After migrating from Jamaica to the United States in the early 1990s, Walters settled in Massachusetts.
"Back then, Dorchester was predominantly black. This included a small population of Caribbean nationals, most of who were Jamaicans. The dancehall side of me never left because Massachusetts was cold, boring and foreign, so I gravitated to wherever anything Jamaican was....keeping my love for the genre alive in my bones. Dancing and dancehall never left as I use to party a lot in Jamaica..especially when I stayed briefly in Tel Avil/Southside area of Kingston," she said.
Chin followed up the Dorchester scene until she entered and won a dancehall queen competition in 1996. The dancehall life was only temporary because although listed as the most rebellious in her family, getting a solid education was important to her.
During high school, Walters said she developed a passion for writing, a skill that would eventually help her during her incarceration.
"To pass time on the inside I wrote and read to keep my mind active. It was a letter I wrote to the high court of Tortola, which eventually helped with my appeal and subsequently my release from prison," she said.
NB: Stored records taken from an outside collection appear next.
(* ===== verification/ControlChannel.v ===== *)
(** * The host's end of the control channel: crates/pocket-runtime/src/protocol.rs

    [ControlChannel] reads one frame at a time under a deadline and keeps what it has
    of an incomplete frame across timeouts; it sends and receives through a
    [WorkloadSession].  [verify_hello] compares the guest's announcement with the
    profile.

    The clock and the socket are scripted: each time the loop needs bytes, either the
    deadline has passed, or setting the read timeout fails, or a read happens. *)

From S2P Require Import Profile.
From S2P Require Import Prelude RustStr Memory Cpu ProtocolError Frame Payload Message Session.
From S2P Require Import WorkloadSession NoPanic InitControl StoreCodec HostError.

Definition classify_protocol (error : ProtocolError) (stage : string) (timeout : N) : RuntimeError.t :=
  match error with
  | Io source =>
      if decide (io_kind source = TimedOut ∨ io_kind source = WouldBlock)
      then RuntimeError.Timeout stage timeout else RuntimeError.Protocol error
  | _ => RuntimeError.Protocol error
  end.

(** [unexpected("HELLO" | "READY" | "EXIT", ..)] *)
Definition unexpected (expected : string) (actual : MessageKind.t) : RuntimeError.t :=
  RuntimeError.Protocol (MessageKindMismatch
    (if decide (expected = "HELLO") then MessageKind.as_u16 MessageKind.Hello else
     if decide (expected = "READY") then MessageKind.as_u16 MessageKind.Ready else
     if decide (expected = "EXIT") then MessageKind.as_u16 MessageKind.Exit else 0)
    (MessageKind.as_u16 actual)).

Inductive wait : Set :=
| Expired
| NoTimeout (error : io_error)
| Ready (event : read_event).

Abbreviation script := (list wait).

(** A read that happens. *)
Definition read_ready (s : script) (n : N) : script * result io_error bytes :=
  match s with
  | Ready event :: s =>
      let '(r, outcome) := read [event] (N.to_nat n) in ((Ready <$> r) ++ s, outcome)
  | _ => (s, Ok [])
  end.

Definition READ_CHUNK : N := 8 * 1024.
(* ===== verification/StoreIdentity.v ===== *)
(** * Identities of the image store: crates/pocket-store/src/identity.rs

    Digests and their text, the hashed identifiers and their file names, sidecars,
    platforms, the immutable inputs of a generation and the keys of aliases, each
    with its validation and its canonical encoding.

    The [hex] crate is an interface: [HexLaws] states what it documents. *)

From S2P Require Import Prelude RustStr Utf8 ByteOrder ProtocolError Sha256 StoreCodec HexText.

#[local] Arguments to_be : simpl never.
#[local] Arguments bs : simpl never.
#[local] Arguments len : simpl never.

Definition MAX_ID_TEXT : N := 128.
Definition MAX_REFERENCE_TEXT : N := 1024.
Definition MAX_PLATFORM_FEATURES : N := 32.
Definition MAX_LAYERS : N := 512.
Definition MAX_GENERATION_SIDECARS : N := 64.
Definition MAX_SIDECAR_NAME_BYTES : N := 128.

Definition invalid_input {A} (field : string) (reason : bytes) : sresult A :=
  Err (StoreError.InvalidInput field reason).

(** ** Text of digests and identifiers *)

Section text.
Context {hex : Hex}.

Definition digest_to_string (d : Digest) : bytes := bs "sha256:" ++ hex_encode d.

Definition digest_from_str (value : bytes) : sresult Digest :=
  encoded ← ok_or (strip_prefix (bs "sha256:") value)
    (StoreError.InvalidInput "digest" (bs "expected sha256:<64 lowercase hexadecimal characters>"));
  if decide (¬ is_hex64 encoded)
  then invalid_input "digest" (bs "expected 64 lowercase hexadecimal characters") else
  decoded ← map_err (StoreError.InvalidInput "digest") (hex_decode encoded);
  if decide (len decoded ≠ 32%N) then invalid_input "digest" (bs "decoded digest is not 32 bytes") else
  Ok decoded.

(** The [hash_id!] macro. *)
Definition parse_filename (prefix value : bytes) : option Digest :=
  encoded ← strip_prefix prefix value;
  if decide (¬ is_hex64 encoded) then None else
  match hex_decode encoded with
  | Ok decoded => if decide (len decoded = 32%N) then Some decoded else None
  | _ => None
  end.
(* ===== verification/StoreRecords.v ===== *)
(** * The records of the image store: crates/pocket-store/src/store.rs

    Every metadata file: generation manifests, staging marks, aliases, retained
    overlays, derivation lookups, named instances, lock and lease files, with their
    encoders, decoders and file names. *)

From S2P Require Import Prelude RustStr Utf8 ByteOrder ManagedPath ProtocolError Sha256 StoreCodec HexText StoreIdentity.

#[local] Arguments to_be : simpl never.
#[local] Arguments bs : simpl never.
#[local] Arguments len : simpl never.

Definition STORE_MAGIC : bytes := bs "PKVMSTR2".
Definition GENERATION_MAGIC : bytes := bs "PKVMGEN2".
Definition STAGING_MAGIC : bytes := bs "PKVMSTG2".
Definition DERIVATION_MAGIC : bytes := bs "PKVMDER2".
Definition ALIAS_MAGIC : bytes := bs "PKVMALS2".
Definition LEASE_MAGIC : bytes := bs "PKVMLES2".
Definition RETAINED_MAGIC : bytes := bs "PKVMRET2".
Definition INSTANCE_MAGIC : bytes := bs "PKVMINS2".
Definition LOCK_MAGIC : bytes := bs "PKVMLCK2".

Definition MAX_INSTANCE_NAME_BYTES : N := 64.
Definition MAX_INSTANCE_COMMAND_BYTES : N := 4096.
Definition MAX_INSTANCE_ARGV : N := 1024.

Definition read_generation_id : parser Digest := Reader.take_array 32 "invalid generation ID".
Definition read_alias_id : parser Digest := Reader.take_array 32 "invalid alias ID".
Definition read_retained_id : parser Digest := Reader.take_array 32 "invalid retained-COW ID".

(** [result.map_err(|error| contextualize(error, kind, path))] *)
Definition in_file {A} (kind : MetadataKind.t) (path : bytes) (r : sresult A) : sresult A :=
  map_err (λ e, contextualize e kind path) r.

(** [if encode() != bytes { return Err(..) }] *)
Definition canonical (encode : sresult bytes) (b : bytes) (kind : MetadataKind.t) (path : bytes) (reason : string)
    : sresult () :=
  e ← encode; if decide (e ≠ b) then metadata kind path (bs reason) else Ok ().

(** ** Generations *)
Module GenerationManifest.
Record t : Set := generation_manifest {
  id : Digest;
  derivation_key : Digest;
  spec : GenerationSpec.t;
  base_digest : Digest;
  base_size : N;
  sidecars : list ImmutableSidecar.t;
}.
#[global] Instance eq_dec : EqDecision t.
Proof. solve_decision. Defined.

Section codec.
Context {sha : Sha2}.

Definition recompute_id (self : t) : sresult Digest :=
  GenerationId.derive (derivation_key self) (base_digest self) (base_size self) (sidecars self).
Lemma steps_create p name m k : (∀ r, places r → outside r p name) → steps frame (create p name m k).
Proof.
  intros Hp. apply steps_syscall; [apply _|]. intros w. destruct (node_at p w) as [d|]; [|reflexivity].
  case_decide; [reflexivity|]. destruct (entries d !! name); [reflexivity|]. simpl.
  etrans; [by apply frame_attach|]. by split_and!.
Qed.
Lemma steps_mkdirat p name m : (∀ r, places r → outside r p name) → steps frame (mkdirat p name m).
Proof.
  intros Hp w. unfold mkdirat. pose proof (steps_create p name m DirectoryFile Hp w). by destruct (create _ _ _ _ w).
Qed.
Lemma steps_open_new p name m : (∀ r, places r → outside r p name) → steps frame (open_new p name m).
Proof.
  intros Hp w. unfold open_new. pose proof (steps_create p name m (RegularFile []) Hp w).
  by destruct (create _ _ _ _ w).
Qed.
Lemma steps_fchmod p m : (∀ r, places r → ¬ r `prefix_of` p) → steps frame (fchmod p m).
Proof.
  intros Hp. apply steps_syscall; [apply _|]. intros w. simpl. by apply frame_update_status.
Qed.
Lemma steps_write_file p b : (∀ r, places r → ¬ r `prefix_of` p) → steps frame (write_file p b).
Proof.
  intros Hp w. unfold write_file.
  assert (∀ b, frame w (update (append b) p (tick w))) as H.
  { intros b'. etrans; [apply observing_same, same_tick|]. by apply frame_update_status. }
  destruct (faults w) as [|[|n e|n] fs]; apply H.
Qed.
Lemma steps_rename replace p name q name' :
  (∀ r, places r → outside r p name) → (∀ r, places r → outside r q name') →
  steps frame (rename replace p name q name').
Proof.
  intros Hp Hq. apply steps_syscall; [apply _|]. intros w.
  destruct (node_at (p ++ [name]) w) as [n|]; [|reflexivity]. destruct (node_at q w) as [d|]; [|reflexivity].
  assert (frame w (attach q name' n (detach p name w))) as Hmove.
  { etrans; [by apply (frame_detach p name w Hp)|by apply frame_attach]. }
  destruct (decide _); [reflexivity|]. destruct (decide _); [reflexivity|]. destruct (entries d !! name') as [x|]; [|done].
  repeat (destruct (decide _); [first [reflexivity|done|idtac]|first [reflexivity|done|idtac]]).
Qed.
Lemma steps_unlinkat p name d : (∀ r, places r → outside r p name) → steps frame (unlinkat p name d).
Proof.
  intros Hp. apply steps_syscall; [apply _|]. intros w. pose proof (frame_detach p name w Hp).
  repeat first [case_decide | case_match]; first [done|reflexivity].
Qed.
Lemma steps_flock f m wait : steps frame (flock f m wait).
Proof.
  apply steps_syscall; [apply _|]. intros w. case_decide; [reflexivity|]. simpl.
  split_and!; [done| |done]. intros i _ ?. by right.
Qed.

Lemma elem_of_remove_first l l' ls : l ≠ l' → l ∈ ls → l ∈ remove_first l' ls.
Proof.
  intros Hne. induction ls as [|x ls IH]; [done|]. intros [->|?]%elem_of_cons; simpl; case_decide; subst; try done.
  - by left.
  - right. by apply IH.
Qed.
Lemma frame_funlock f m w : m = Exclusive ∨ ¬ holders (file_ino f) → frame w (funlock f m w).
Proof.
  intros Hm. split_and!; [done| |done]. intros i Hi ?. apply elem_of_remove_first; [|done].
  intros ?. simplify_eq. by destruct Hm.
Qed.
End frame.

(** An entry of another directory, and a file of it. *)
Lemma outside_not_prefix r p name : outside r p name → ¬ r `prefix_of` p ++ [name].
Proof. intros [Hr Hn] [?| ->]%prefix_snoc_inv; [done|]. by destruct Hn. Qed.

Section frame_ops.
Context (places : location → Prop) (holders : N → Prop).
Abbreviation kept p name := (∀ r, places r → outside r p name).
Hint Resolve steps_create steps_mkdirat steps_open_new steps_fchmod steps_write_file steps_rename steps_unlinkat
  steps_flock outside_not_prefix outside_below : steps.

Lemma steps_set_mode p name m path : kept p name → steps (frame places holders) (set_mode (p ++ [name]) m path).
Proof. intros. unfold set_mode. steps_auto. Qed.
Hint Resolve steps_set_mode : steps.

Lemma open_new_at p name m w w' f : open_new p name m w = (w', Ok f) → at_ f = p ++ [name].
Proof. unfold open_new. destruct (create _ _ _ _ w) as [? [i|e|]]; by intros [= <- <-]. Qed.

Lemma steps_bind_ok {A B} R `{!PreOrder R} (m : io A) (f : A → io B) :
  steps R m → (∀ w w' a, m w = (w', Ok a) → R w' (f a w').1) → steps R (m ≫= f).
Proof.
  intros Hm Hf w. unfold mbind, io_bind. specialize (Hm w). specialize (Hf w).
  destruct (m w) as [w1 [a|e|]]; simpl in *; [|done..]. etrans; [done|]. by apply Hf.
Qed.

Lemma step_bind_at {A B} R `{!PreOrder R} (m : io A) (f : A → io B) w :
  R w (m w).1 → (∀ w' a, m w = (w', Ok a) → R w' (f a w').1) → R w ((m ≫= f) w).1.
Proof.
  intros Hm Hf. unfold mbind, io_bind. destruct (m w) as [w1 [a|e|]]; simpl in *; [|done..].
  etrans; [done|]. by apply Hf.
Qed.

Lemma io_call_inv {A} o path (s : sys A) w w' a : io_call o path s w = (w', Ok a) → s w = (w', Ok a).
Proof. unfold io_call, or_else. destruct (s w) as [? [?|?|]]; intros [= <- ?]; by simplify_eq/=. Qed.

Lemma steps_create_regular_at p name path :
  kept p name → steps (frame places holders) (create_regular_at p name path).
Proof.
  intros Hk. unfold create_regular_at. apply steps_bind_ok; [apply _|steps_auto|].
  intros w w' f Hf%io_call_inv%open_new_at. rewrite Hf.
  revert w'. change (steps (frame places holders) (set_mode (p ++ [name]) PRIVATE_FILE_MODE path;; mret f)). steps_auto.
Qed.

Lemma create_regular_at_at p name path w w' f : create_regular_at p name path w = (w', Ok f) → at_ f = p ++ [name].
Proof.
  unfold create_regular_at, mbind, io_bind. destruct (io_call _ _ _ w) as [w1 [g|e|]] eqn:Hg; [|done..].
  apply io_call_inv, open_new_at in Hg. destruct (set_mode _ _ _ w1) as [? [?|?|]]; intros [= <- ?]; by simplify_eq.
Qed.

Lemma steps_write_new_synced p name path b m :
  kept p name → steps (frame places holders) (write_new_synced p name path b m).
Proof.
  intros Hk. unfold write_new_synced. case_decide; [steps_auto|].
  apply steps_bind_ok; [apply _|by apply steps_create_regular_at|].
  intros w w' f Hf%create_regular_at_at. rewrite Hf. revert w'.
  match goal with |- ∀ w', frame places holders w' (?k w').1 => change (steps (frame places holders) k) end.
  steps_auto.
Qed.

Lemma steps_rename_noreplace p name q name' path :
  kept p name → kept q name' → steps (frame places holders) (rename_noreplace_at p name q name' path).
Proof. intros. unfold rename_noreplace_at, rename_checked_noreplace_at, fstatat. steps_auto. Qed.
Lemma steps_rename_replace p name q name' path :
  kept p name → kept q name' → steps (frame places holders) (rename_replace_at p name q name' path).
Proof. intros. unfold rename_replace_at. steps_auto. Qed.
Lemma steps_unlink_file_at p name path : kept p name → steps (frame places holders) (unlink_file_at p name path).
Proof. intros. unfold unlink_file_at. steps_auto. Qed.
Hint Resolve steps_unlink_file_at : steps.

Lemma attempt_inv {E A} (s : world → world * result E A) w w' a :
  attempt s w = (w', Ok (inr a)) → s w = (w', Ok a).
Proof. unfold attempt. destruct (s w) as [? [?|?|]]; intros [= <- ?]; by simplify_eq. Qed.

Lemma open_dir_at_at p name path w w' d : open_dir_at p name path w = (w', Ok d) → d = p ++ [name].
Proof.
  unfold open_dir_at, or_else, open_directory, observe, syscall.
  destruct (faults w) as [|[|n e|n] fs]; cbn; [| |done..];
    (destruct (entry p name _) as [x|?|]; cbn; [|done..]; case_decide; by intros [= _ <-]).
Qed.

Lemma steps_remove_tree fuel p name path device :
  kept p name → steps (frame places holders) (remove_tree fuel p name path device).
Proof.
  revert p name path. induction fuel as [|fuel IH]; intros p name path Hk; simpl; [steps_auto|].
  apply steps_bind_ok; [apply _|steps_auto|]. intros w w' [e|directory] Ho.
  - clear Ho. revert w'. match goal with |- ∀ w', frame _ _ w' (?k w').1 => change (steps (frame places holders) k) end.
    steps_auto.
  - apply attempt_inv, open_dir_at_at in Ho as ->. clear w. revert w'.
    match goal with |- ∀ w', frame _ _ w' (?k w').1 => change (steps (frame places holders) k) end.
    steps_by ltac:(first [solve [eauto with steps] | apply IH; eauto with steps]).
Qed.

Lemma steps_remove_tree_at p name path device :
  kept p name → steps (frame places holders) (remove_tree_at p name path device).
Proof. intros Hk w. by apply steps_remove_tree. Qed.

Lemma steps_create_private_dir p name path device :
  kept p name → steps (frame places holders) (create_private_dir p name path device).
Proof.
  intros Hk. unfold create_private_dir. apply steps_bind; [apply _|steps_auto|intros _].
  apply steps_bind_ok; [apply _|steps_auto|]. intros w1 w2 d ->%open_dir_at_at. revert w2.
  match goal with |- ∀ w', frame _ _ w' (?k w').1 => change (steps (frame places holders) k) end. steps_auto.
Qed.
End frame_ops.
#[export] Hint Resolve steps_flock steps_create_regular_at steps_write_new_synced steps_rename_noreplace steps_rename_replace
  steps_unlink_file_at steps_remove_tree_at steps_create_private_dir : steps.

(** ** Results of operations that succeed *)
Section inversion.
Implicit Types w : world.
(* ===== verification/Store.v ===== *)
(** * The image store: crates/pocket-store/src/store.rs

    The operations of [Store], [Lease] and [GenerationTransaction] over the file
    system of [StoreFs].  [guarded] holds a lock for the length of a block, whatever
    its outcome; [holding] keeps it when the block succeeds, for the operations that
    return a lock to their caller.

    The texts that the standard library makes for messages ([Display] of an I/O error
    and of a path, [Debug] of a string) are the class [StdText]. *)

From S2P Require Import Prelude RustStr Utf8 ByteOrder ManagedPath ProtocolError Sha256 StoreCodec HexText StoreIdentity StoreRecords StoreFs.

#[local] Arguments bs : simpl never.
#[local] Arguments len : simpl never.

Class StdText := {
  io_text : io_error → bytes;
  path_text : bytes → bytes;
  debug_text : bytes → bytes;
}.

(** ** Locks *)
Definition close_lock (f : File) (m : lock_mode) : io () := λ w, (funlock f m w, Ok ()).
Definition guarded {A} (f : File) (m : lock_mode) (body : io A) : io A := λ w,
  let '(w, r) := body w in (funlock f m w, r).
Definition holding {A} (f : File) (m : lock_mode) (body : io A) : io A := λ w,
  let '(w, r) := body w in (match r with Ok _ => w | _ => funlock f m w end, r).

(** ** Errors *)
Definition metadata_kind_text (k : MetadataKind.t) : bytes :=
  match k with
  | MetadataKind.Store => bs "store"
  | MetadataKind.Generation => bs "generation"
  | MetadataKind.Staging => bs "staging"
  | MetadataKind.Alias => bs "alias"
  | MetadataKind.Lease => bs "lease"
  | MetadataKind.RetainedCow => bs "retained COW"
  | MetadataKind.Instance => bs "instance"
  | MetadataKind.Derivation => bs "derivation lookup"
  | MetadataKind.Lock => bs "lock"
  end.

Definition error_text `{Hex} `{StdText} (e : StoreError.t) : bytes :=
  match e with
  | StoreError.Io operation path source =>
      bs operation ++ bs " failed for " ++ path_text path ++ bs ": " ++ io_text source
  | StoreError.InvalidRoot path reason => bs "invalid store root " ++ path_text path ++ bs ": " ++ reason
  | StoreError.InvalidInput field reason => bs "invalid " ++ bs field ++ bs ": " ++ reason
  | StoreError.InvalidMetadata kind path reason =>
      bs "invalid " ++ metadata_kind_text kind ++ bs " metadata at " ++ path_text path ++ bs ": " ++ reason
  | StoreError.MetadataTooLarge kind path maximum =>
      metadata_kind_text kind ++ bs " metadata at " ++ path_text path ++ bs " exceeds the "
        ++ to_decimal maximum ++ bs "-byte limit"
  | StoreError.Symlink path => bs "symbolic links are forbidden at " ++ path_text path
  | StoreError.CrossDevice path expected actual =>
      path_text path ++ bs " is on device " ++ to_decimal actual ++ bs ", expected store device "
        ++ to_decimal expected
  | StoreError.GenerationNotFound id => bs "generation " ++ generation_name id ++ bs " does not exist"
  | StoreError.DerivationBusy key =>
      bs "derivation " ++ id_to_string DERIVATION_PREFIX key ++ bs " is already being prepared"
  | StoreError.GenerationAlreadyExists id =>
      bs "generation " ++ generation_name id ++ bs " has already been published"
  | StoreError.AliasNotFound => bs "alias does not exist"
  | StoreError.DerivationNotFound => bs "derivation lookup does not exist"
  | StoreError.RetainedCowNotFound => bs "retained COW record does not exist"
  | StoreError.InstanceNotFound => bs "instance does not exist"
  | StoreError.DigestMismatch path expected actual =>
      bs "digest mismatch for " ++ path_text path ++ bs ": expected " ++ digest_to_string expected
        ++ bs ", observed " ++ digest_to_string actual
  | StoreError.SizeMismatch path expected actual =>
      bs "size mismatch for " ++ path_text path ++ bs ": expected " ++ to_decimal expected
        ++ bs ", observed " ++ to_decimal actual
  | StoreError.SidecarNotFound generation name =>
      bs "generation " ++ generation_name generation ++ bs " has no immutable sidecar named " ++ debug_text name
  | StoreError.SidecarTooLarge path actual maximum =>
      bs "immutable sidecar " ++ path_text path ++ bs " is " ++ to_decimal actual
        ++ bs " bytes, exceeding the " ++ to_decimal maximum ++ bs "-byte read limit"
  | StoreError.UnsafeGarbageCollection reason =>
      bs "garbage collection refused because a GC-root record is invalid: " ++ reason
  | StoreError.UnexpectedEntry path =>
      bs "store entry " ++ path_text path ++ bs " has an unsupported type or name"
  end.

Definition io_error_is (e : StoreError.t) (k : ErrorKind) : Prop :=
  match e with StoreError.Io _ _ source => io_kind source = k | _ => False end.
#[export] Instance io_error_is_dec e k : Decision (io_error_is e k).
Proof. destruct e; unfold io_error_is; apply _. Defined.

(** ** The store and what it returns *)
Definition STORE_METADATA : bytes := bs "store.meta".
Definition INIT_LOCK : bytes := bs "init.lock".
Definition ROOTS_LOCK : bytes := bs "roots.lock".
Definition GENERATION_METADATA : bytes := bs "generation.meta".
Definition STAGING_METADATA : bytes := bs "staging.meta".
Definition BASE_IMAGE : bytes := bs "base.ext4".

(** The descriptors of the eight directories stay where [open_from_file] opened them:
    directly under the root. *)
Record Store : Set := store_of {
  root_path : bytes;
  root : location;
  root_device : N;
  root_inode : N;
}.

Definition GENERATIONS : bytes := bs "generations".
Definition DERIVATIONS : bytes := bs "derivations".
Definition STAGING : bytes := bs "staging".
Definition ALIASES : bytes := bs "aliases".
Definition LEASES : bytes := bs "leases".
Definition RETAINED : bytes := bs "retained".
Definition INSTANCES : bytes := bs "instances".
Definition LOCKS : bytes := bs "locks".

Definition dir (self : Store) (name : bytes) : location := root self ++ [name].
(** [self.root_path.join(directory).join(name)] *)
Definition path_in (self : Store) (directory name : bytes) : bytes :=
  path_join (path_join (root_path self) directory) name.

Record Generation : Set := generation_of {
  manifest : GenerationManifest.t;
  directory_path : bytes;
  directory : location;
  base_path : bytes;
  base : File;
  generation_device : N;
}.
Chin tells The Gleaner, that she began jotting down notes in prison, but had no intention of writing a book. Upon her release in 2011, she said she was faced with stigmatization, embarrasement and degrading rumors.
"I saw the interest in my life and my story, so I figured, why not write a book and tell folks what really happened. They were trying very hard to use these solaceous rumors to silence and send me packing out of shame from social media, but I refused to be broken. I am still bashed online because of my past, but that is what it is...my past," she said.
Still on the topic of her incarceration, Walters described it as a very painful and embarrassing learning experience.
Today, in addition to marketing her book, she is fully focused on her blog and her Blog Eye Charity that was started almost three years ago.
"My plans for the foundation is to get it more recognizable outside of the diaspora. I'm just one person running this entire operation and with so many other projects that I'm working on, it does become overwhelming. I recall my days of having nothing because I did lose it all while incarcerated and remember quite well how weak I felt. So many folks from the Caribbean, mainly Jamaica are still seeking my help, but because of the actions of some very evil people, I decided to put the assisting on pause until I work out certain kinks. It hurts to sit and watch these persons fight against what's there to improve the life of people who need the help," she said.
Among her highlights is the story of Fortella Pickersgill, who, along with her family, was living under a tarpaulin in Jamaica. Pickersgill and her family were later given assistance from Jamaicans living abroad, locals and the government.
The burial of Kameisha Butler, was one of my most memorable campaigns. Then I had to deal with the devastating news of Oneisha Butler's murder back August. Three wreaths were were sent to her funeral on behalf of the Tina Chin foundation. Working with single mothers like Sophia back in December 2014 with her 12 children also comes to mind..back to school assistance for Students like Otarie who passed his Exams for Knox College.....I would like to continue doing things of these nature, so building my foundation will continue to be of importance. My platform is known for charity," she said.